According to Gabrielle Tierney who coordinates the project the young people ‘have had in-depth and lively research searches, interesting day trips to places such as parliament and Ealing sudios, and, most importantly, they have had extensive training throughout. Their confidence has grown and they have made friends within the project.’ A worker at the Institute of Race Relations, which supported the project via its Black History archive, commented on the way that the young people benefitted fom the intellectual contamination of going out to new venues. Eighteen-year-old Moktar, of Yemeni descent, thumbing through the IRR’s copies of the West Indian Gazette for information on Claudia Jones and Amy Ashwood Garvey came across stories about Patrice Lumumba’s murder. ‘Who is he?

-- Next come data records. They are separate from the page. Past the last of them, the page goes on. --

(** * MiniWoB action space ([miniwob/action.py])

    A shallow embedding of the action-space configuration
    ([ActionSpaceConfig]) and of the dispatcher ([execute_action]),
    followed by the properties of the module's specification.

    Python values are embedded as follows.
    - [int] is [Z]; [float] is the kernel's binary64 [float], so that
      [(0.5 + i) * (w / b)] is evaluated with the rounding of the
      interpreter.
    - A raised exception is the [Raise] branch of [result].
    - The sets and the dict of the module are [gset] and [gmap].
    - The calls into [miniwob.selenium_actions] are recorded in the
      order in which they are made; what such a call does with the
      browser is the [ChromeDriver]'s business, including its failure. *)

From Stdlib Require Import ZArith Lia PrimFloat SpecFloat FloatOps.
From stdpp Require Import gmap strings list.

Local Open Scope Z_scope.

(** ** The action kinds *)

(** [class ActionTypes(str, Enum)] *)
Inductive ActionTypes :=
  | NONE
  | MOVE_COORDS
  | CLICK_COORDS
  | DBLCLICK_COORDS
  | MOUSEDOWN_COORDS
  | MOUSEUP_COORDS
  | CLICK_ELEMENT
  | SCROLL_UP
  | SCROLL_DOWN
  | PRESS_KEY
  | TYPE_TEXT
  | TYPE_FIELD
  | FOCUS_ELEMENT_AND_TYPE_TEXT
  | FOCUS_ELEMENT_AND_TYPE_FIELD.

#[global] Instance ActionTypes_eq_dec : EqDecision ActionTypes.
Proof. solve_decision. Defined.

(** The position of a member in the class body; it makes the enumeration
    countable, hence usable as an element of a [gset] and as a key of a
    [gmap]. *)
Definition ActionTypes_index (k : ActionTypes) : nat :=
  match k with
  | NONE => 0 | MOVE_COORDS => 1 | CLICK_COORDS => 2 | DBLCLICK_COORDS => 3
  | MOUSEDOWN_COORDS => 4 | MOUSEUP_COORDS => 5 | CLICK_ELEMENT => 6
  | SCROLL_UP => 7 | SCROLL_DOWN => 8 | PRESS_KEY => 9 | TYPE_TEXT => 10
  | TYPE_FIELD => 11 | FOCUS_ELEMENT_AND_TYPE_TEXT => 12
  | FOCUS_ELEMENT_AND_TYPE_FIELD => 13
  end%nat.

Definition ActionTypes_members : list ActionTypes :=
  [ NONE; MOVE_COORDS; CLICK_COORDS; DBLCLICK_COORDS; MOUSEDOWN_COORDS;
    MOUSEUP_COORDS; CLICK_ELEMENT; SCROLL_UP; SCROLL_DOWN; PRESS_KEY;
    TYPE_TEXT; TYPE_FIELD; FOCUS_ELEMENT_AND_TYPE_TEXT;
    FOCUS_ELEMENT_AND_TYPE_FIELD ].

#[global] Instance ActionTypes_countable : Countable ActionTypes.
Proof.
  refine (inj_countable ActionTypes_index
            (fun n => ActionTypes_members !! n) _).
  by intros [].
Defined.

Definition COORDS_ACTIONS : gset ActionTypes :=
  {[ MOVE_COORDS; CLICK_COORDS; DBLCLICK_COORDS; MOUSEDOWN_COORDS;
     MOUSEUP_COORDS ]}.

Definition ELEMENT_ACTIONS : gset ActionTypes :=
  {[ CLICK_ELEMENT; FOCUS_ELEMENT_AND_TYPE_TEXT;
     FOCUS_ELEMENT_AND_TYPE_FIELD ]}.

Definition TEXT_ACTIONS : gset ActionTypes :=
  {[ TYPE_TEXT; FOCUS_ELEMENT_AND_TYPE_TEXT ]}.

Definition FIELD_ACTIONS : gset ActionTypes :=
  {[ TYPE_FIELD; FOCUS_ELEMENT_AND_TYPE_FIELD ]}.

(** ** Exceptions *)

(** The messages of the [ValueError]s that can be raised: three by the
    module, one by [int()] applied to a NaN. *)
Inductive ValueError_message :=
  | Unknown_preset_name (name : string)
  | Screen_size_must_be_specified
  | Unsupported_action_type (action_type : ActionTypes)
  | Cannot_convert_float_NaN_to_integer.

(** The key a [KeyError] carries: a field name of an action, or the action
    kind that [_ACTION_TYPE_TO_SELENIUM_ACTION_FN] has no entry for. *)
Inductive dict_key :=
  | Key_str (s : string)
  | Key_ActionTypes (k : ActionTypes).

Inductive exn :=
  | ValueError (msg : ValueError_message)
  | KeyError (key : dict_key)
  | IndexError
  | TypeError
  | OverflowError
  | ZeroDivisionError
  | WebDriverException (msg : string).

Inductive result (A : Type) :=
  | OK (a : A)
  | Raise (e : exn).
Arguments OK {A} a.
Arguments Raise {A} e.

#[global] Instance result_ret : MRet result := fun A a => OK a.
#[global] Instance result_bind : MBind result :=
  fun A B f r => match r with OK a => f a | Raise e => Raise e end.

Can we do a film on him next? He looks really interesting?’ Tamieka, a young woman, educated in Jamaica, found one of her old school primers on a shelf and delightedly explained to the group the fables about Anansi the Spider-man.
Mohammed Adam El Omrani, who was introduced to the project by friend Moktar, who had worked on Grove Roots, sums up what he has gained. ‘The experience was a chance to get to know my area’s history and a touch of history of society. This gave me the opportunity, not to just learn about the historical background of society, but its politics which lie beneath it. This gave me knowledge I needed to know and that knowledge gained needs to be used and spoken of as I am initially into politics. There is a lot of wrong in the world today, but to imagine what it must have been like 40-60 years ago, more than credit must be given. With the willpower and motivation people can actually strive to change the world and make it a better place and we should take this opportunity to use people like Claudia Jones and Octavia to learn by example and to change the world as much as we can. I’d like to quote Malcolm X, “Tomorrow belongs to those who prepare for it today”.’
Obviously such film projects involve much preparation and educative programmes that go far beyond mere technical classes. But handled in the right way, they can give young people a unique opportunity not just to interact as a group, not just to acquire new skills and learn about their histories but to harness their imaginations to the fight to change the world.